Treasury is expected to make a hefty payout of Sh410 billion to local investors with a good chunk of government papers maturing by end of March, this year.
An analysis by Genghis Capital, an investment company, noted that much of the payout would be for the one-year Treasury-Bill, short-term government security.
Churchill Ogutu, the head of research at Genghis Capital, noted that the elevated maturities will support liquidity in the market.
“Maturities in the first quarter of 2021 total Sh410.1 billion against a quarterly average of Sh293.7 billion in the last half of 2020,” read part of a report that was unveiled by Genghis Capital in Nairobi on Tuesday.
Of the big chunk of the loans to be repaid, 53.5 per cent was of the amount of the 364-day T-bill tenor.
However, the payments add to the fiscal burden that Treasury has been grappling with, owing to a tough business environment that has seen tax revenues dwindle. As a result, the National Treasury has fallen behind in the disbursement of cash to the county governments by two months.

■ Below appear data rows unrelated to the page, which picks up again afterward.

(** * wordlist_crawler: the crawl engine of [crawler_wordlist.py]

    A shallow embedding of the functions of [crawler_wordlist.py]
    ([normalize_url], [extract_words], [extract_links], [crawl_url],
    [crawl_async]) and the properties of the crawl engine proved about them.

    Python values are modelled as follows.
    - [str]: a list of Unicode code points ([list N]).
    - [set]: stdpp's [gset]; the order in which a [for] loop walks a set is
      not fixed by Python and is a parameter of the model.
    - [deque]: a list, [popleft] at the head and [append] at the end.
    - [int]: [Z].
    - an operation that may raise: a sum, [inl] carrying the exception. *)

From Stdlib Require Import ZArith NArith Lia List String Ascii Bool.
From stdpp Require Import base decidable countable list gmap sets sorting.

Import ListNotations.
Local Open Scope N_scope.

(** ** Python strings *)

Abbreviation pystr := (list N) (only parsing).

(** A string literal of the source, as code points. *)
Definition py (s : string) : pystr :=
  List.map N_of_ascii (list_ascii_of_string s).

Definition is_az (c : N) : bool := (97 <=? c) && (c <=? 122).
Definition is_AZ (c : N) : bool := (65 <=? c) && (c <=? 90).

(** [c.isascii() and c.isalpha()] for one character. *)
Definition is_ascii_alpha (c : N) : bool := is_az c || is_AZ c.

Treasury plans to save close to Sh73 billion by requesting deferment of interest payments on government securities held by pension funds and insurance companies.
This is part of the National Treasury’s debt restructuring plan aimed at consolidating more funds to spend on the economy at a time when tax revenues are dwindling.
“The deferred interest will be amortised and paid with the interest due to being paid in the subsequent years up to the maturity of the security,” said Treasury in its Post Covid-19 Economic Recovery Strategy 2020-22.
“Insurance companies and pension funds currently hold Sh913 billion in government securities, meaning deferred interest will save the State approximately Sh73 billion in interest payments in the short-run and used to address the financing challenges created by the pandemic.”
Early last year, CBK was able to replace several Treasury Bills (T-bills) with a new infrastructure bond. “CBK conducted the inaugural switch on June 1, 2020, with the objective of lengthening the maturity profile of existing debt and to rebalance the T-bill portfolio which had a concentration in the 364-day T-bills, accounting for 86.5 per cent,” CBK said in the 2020 annual report.
Consequently, CBK added, Treasury bills decreased by 6.9 per cent as the domestic debt maturity for all securities improved from 4.94 years in June last year to 5.46 years in June this year. The average maturity of bonds, on the other hand, rose to 7.9 years.
Part of Treasury’s plan to save funds to be used for response against the effects of Covid in the next two financial years will be debt restructuring, with T-bills being replaced with Treasury bonds or long-term government papers.
This will lengthen the maturity structure of domestic debt by targeting over 80 per cent of domestic debt to be held in longer-term Treasury bonds.
“This will ease fiscal pressure from expensive external commercial debt servicing and decrease issuance of shorter-dated domestic government paper to reduce refinancing risk and the public debt burden,” said Treasury in its Post-Covid-19 Economic Recovery Strategy 2020-22.
Primary bond issuance in February and March will feature longer-tenor maturities in line with the 2020 medium-term debt management strategy.